The tradition of scrambling pork brains with eggs probably began on dark winter mornings before the dawn of industrial agriculture, when many rural families slaughtered their hogs and went to work on the sausage, hams, and souse meat that would feed them for months. The most perishable organs hit the table first: brains for breakfast and lungs, often called “lights,” for lunch.
“During the cold months, fresh brains would be available from the get-go,” says Howard Coble, a former fifteen-term congressman born in Greensboro, North Carolina, in 1931. The recipe that he once contributed to an online cookbook calls for canned brains, but he says they taste better fresh. “You’ve got to get them quickly. You want to generously season them with salt, pepper, and butter, and eat them with a biscuit, preferably.”
Coble has not eaten brains and eggs in at least a year, because at eighty-four he worries about their cholesterol levels, which make bacon and sausage look like health foods. A five-ounce serving of Rose Brand Pork Brains, from Sanford, North Carolina, has 1060% of the daily recommended value. That’s one reason why pork brains are not likely to join the recently fashionable likes of beef hearts or fish cheeks on restaurant menus. Another: Brains are hard to find nowadays. (You can order them online at ShopFoodEx.) Then of course, modern diners can be squeamish about grey matter.
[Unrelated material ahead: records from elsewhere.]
(** * autodns: the service-discovery resolution pipeline

    A shallow embedding of the Go program (the revision with proxy
    discovery: [discoverTraefik], [discover], [main], [makeResponse]) and
    the properties of its hostname -> address table.

    Go values are modelled as follows.
    - [string] is a byte string, as in Go.
    - A Go [map[string]string] that is both indexed and ranged over (the
      container labels) is an association list: its order is the order the
      [range] loop happens to visit the entries in, which Go leaves
      unspecified, so a statement quantified over the list covers every
      iteration order.  Keys are unique in a Go map ([labelsOK]).
    - A Go map that is only indexed (network attachments, the service map)
      is a [gmap].
    - [net.IP] is a byte slice, [nil] being the empty one.
    - Logging, the growing [discovered] slice and the run-time panic of an
      index out of range ([container.Names[0]]) are effects: a small
      writer/error monad [M].
    - Pointers of the Docker API ([NetworkSettings], the endpoint of an
      attachment) are the values they point to: the daemon does not send
      nil there.
    - The inventory is an argument: what [getContainers] returned.  A
      failed call ends the process ([log.Fatal]) before anything of
      interest happens. *)

From Stdlib Require Import Ascii String NArith DecimalString.
From stdpp Require Import gmap strings list fin_maps.

Local Open Scope N_scope.
Local Open Scope nat_scope.

(* ================================================================== *)
(** * Byte strings *)

Module Bytes.

Definition to_list : string -> list ascii := list_ascii_of_string.
Definition of_list : list ascii -> string := string_of_list_ascii.

Definition code (c : ascii) : N := N_of_ascii c.

(** [lo <= c <= hi] on byte values. *)
Definition between (lo hi : N) (c : ascii) : bool :=
  (lo <=? code c)%N && (code c <=? hi)%N.

End Bytes.

(* ================================================================== *)
(** * Package [unicode/utf8]: the width of the rune at the head of a string *)

Module utf8.

(** Go's [utf8.DecodeRuneInString] returns the rune and its width; the
    matcher only needs the width.  [first] and [acceptRanges] are the
    tables of the Go package: a lead byte gives the sequence length and the
    range the second byte must lie in; a malformed or truncated sequence is
    one byte wide (it decodes to [RuneError]). *)
Definition contb (c : ascii) : bool := Bytes.between 128 191 c.

Definition DecodeRuneWidth (s : list ascii) : nat :=
  match s with
  | [] => 0
  | s0 :: rest =>
    let b := Bytes.code s0 in
    let second (lo hi : N) (n : nat) :=
      match rest with
      | s1 :: rest1 =>
        if negb (Bytes.between lo hi s1) then 1
        else match n with
             | 2 => 2
             | 3 => match rest1 with
                    | s2 :: _ => if contb s2 then 3 else 1
                    | [] => 1
                    end
             | _ => match rest1 with
                    | s2 :: s3 :: _ =>
                      if contb s2 then (if contb s3 then 4 else 1) else 1
                    | _ => 1
                    end
             end
      | [] => 1
      end in
    if (b <? 128)%N then 1                          (* ASCII *)
    else if (b <? 194)%N then 1                     (* 0x80-0xC1: invalid *)
    else if (b <? 224)%N then second 128%N 191%N 2  (* 0xC2-0xDF *)
    else if (b =? 224)%N then second 160%N 191%N 3  (* 0xE0 *)
    else if (b =? 237)%N then second 128%N 159%N 3  (* 0xED *)
    else if (b <? 240)%N then second 128%N 191%N 3  (* 0xE1-0xEF *)
    else if (b =? 240)%N then second 144%N 191%N 4  (* 0xF0 *)
    else if (b <? 244)%N then second 128%N 191%N 4  (* 0xF1-0xF3 *)
    else if (b =? 244)%N then second 128%N 143%N 4  (* 0xF4 *)
    else 1                                          (* 0xF5-0xFF: invalid *)
  end.

End utf8.

(* ================================================================== *)
(** * Package [regexp]: a backtracking matcher with submatches

    Go's [regexp] returns the leftmost match and, among the matches that
    start there, the one a backtracking search finds first.  [run] is that
    search in continuation-passing style: [k] is what has to match after
    [r], and the first success wins.  Characters are UTF-8 runes: a class
    or a literal of this program is ASCII and takes one byte, [.] takes one
    rune of any width except a newline. *)

Module regexp.

Inductive Regexp : Type :=
| Lit (c : ascii)                       (* a literal ASCII character *)
| AnyCharNotNL                          (* .  *)
| CharClass (ranges : list (ascii * ascii))  (* [lo-hi ...] *)
| Concat (r1 r2 : Regexp)
| Alternate (r1 r2 : Regexp)            (* r1|r2, r1 preferred *)
| Star (r : Regexp)                     (* greedy r* *)
| Capture (i : nat) (r : Regexp).       (* the i-th parenthesis *)

(** [r+] is [r r*]. *)
Definition Plus (r : Regexp) : Regexp := Concat r (Star r).

Fixpoint Literal (s : list ascii) (tail : Regexp) : Regexp :=
  match s with
  | [] => tail
  | c :: s' => Concat (Lit c) (Literal s' tail)
  end.

Definition inClass (ranges : list (ascii * ascii)) (c : ascii) : bool :=
  existsb (fun r => Bytes.between (Bytes.code (fst r)) (Bytes.code (snd r)) c) ranges.

(** Submatches found so far: group index and captured text, latest first. *)
Definition Caps := list (nat * list ascii).

Fixpoint getCap (i : nat) (caps : Caps) : list ascii :=
  match caps with
  | [] => []
  | (j, t) :: caps' => if Nat.eqb i j then t else getCap i caps'
  end.

(** The text consumed between input [s] and its suffix [s']. *)
Definition consumed (s s' : list ascii) : list ascii :=
  firstn (length s - length s') s.

Section Run.
Context {R : Type}.

(** The loop of a greedy star: one more [step] first, as long as it
    consumes input, then the rest [k].  At most [fuel] iterations; the
    length of the input is enough, each iteration consuming a byte. *)
Section StarLoop.
Variable step : list ascii -> Caps -> (list ascii -> Caps -> option R) -> option R.
Variable k : list ascii -> Caps -> option R.

Fixpoint starLoop (fuel : nat) (s : list ascii) (caps : Caps) : option R :=
  match fuel with
  | 0 => k s caps
  | S fuel' =>
    match step s caps
            (fun s' caps' =>
               if length s' <? length s then starLoop fuel' s' caps' else None) with
    | Some x => Some x
    | None => k s caps
    end
  end.
End StarLoop.

Fixpoint run (r : Regexp) (s : list ascii) (caps : Caps)
    (k : list ascii -> Caps -> option R) {struct r} : option R :=
  match r with
  | Lit c =>
    match s with
    | a :: s' => if Ascii.eqb a c then k s' caps else None
    | [] => None
    end
  | AnyCharNotNL =>
    match utf8.DecodeRuneWidth s with
    | 0 => None
    | S w =>
      match s with
      | a :: s' => if Ascii.eqb a "010"%char then None else k (skipn w s') caps
      | [] => None
      end
    end
  | CharClass ranges =>
    match s with
    | a :: s' => if inClass ranges a then k s' caps else None
    | [] => None
    end
  | Concat r1 r2 => run r1 s caps (fun s' caps' => run r2 s' caps' k)
  | Alternate r1 r2 =>
    match run r1 s caps k with
    | Some x => Some x
    | None => run r2 s caps k
    end
  | Star r1 => starLoop (run r1) k (length s) s caps
  | Capture i r1 =>
    run r1 s caps (fun s' caps' => k s' ((i, consumed s s') :: caps'))
  end.

End Run.

(** Number of parenthesised groups. *)
Fixpoint NumSubexp (r : Regexp) : nat :=
  match r with
  | Lit _ | AnyCharNotNL | CharClass _ => 0
  | Concat r1 r2 | Alternate r1 r2 => NumSubexp r1 `max` NumSubexp r2
  | Star r1 => NumSubexp r1
  | Capture i r1 => i `max` NumSubexp r1
  end.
But at least one chef is successfully selling brains to the fine-dining crowd. “Traditional brains and eggs are the inspiration for everything we do with brains,” says Clark Barlowe of Heirloom in Charlotte. He tallow-fries beef brains and tops them with everything from poached eggs to cured egg yolk, honoring a historic pairing but steering clear of the traditional scramble. “Scrambled eggs can have a texture that is too similar to the brain,” he says. So far, the brains have sold out every single time they’ve been on the menu.
And there are still diners who like brains and eggs made the old-fashioned way—in Eastern North Carolina, at least. “There’s a place down the street where they serve brains and eggs, and the owner says they’ll sell twenty-five orders in a week,” Howard says. “Probably fifteen people eat breakfast in there every day. Like with chitlins, there are people who love it.”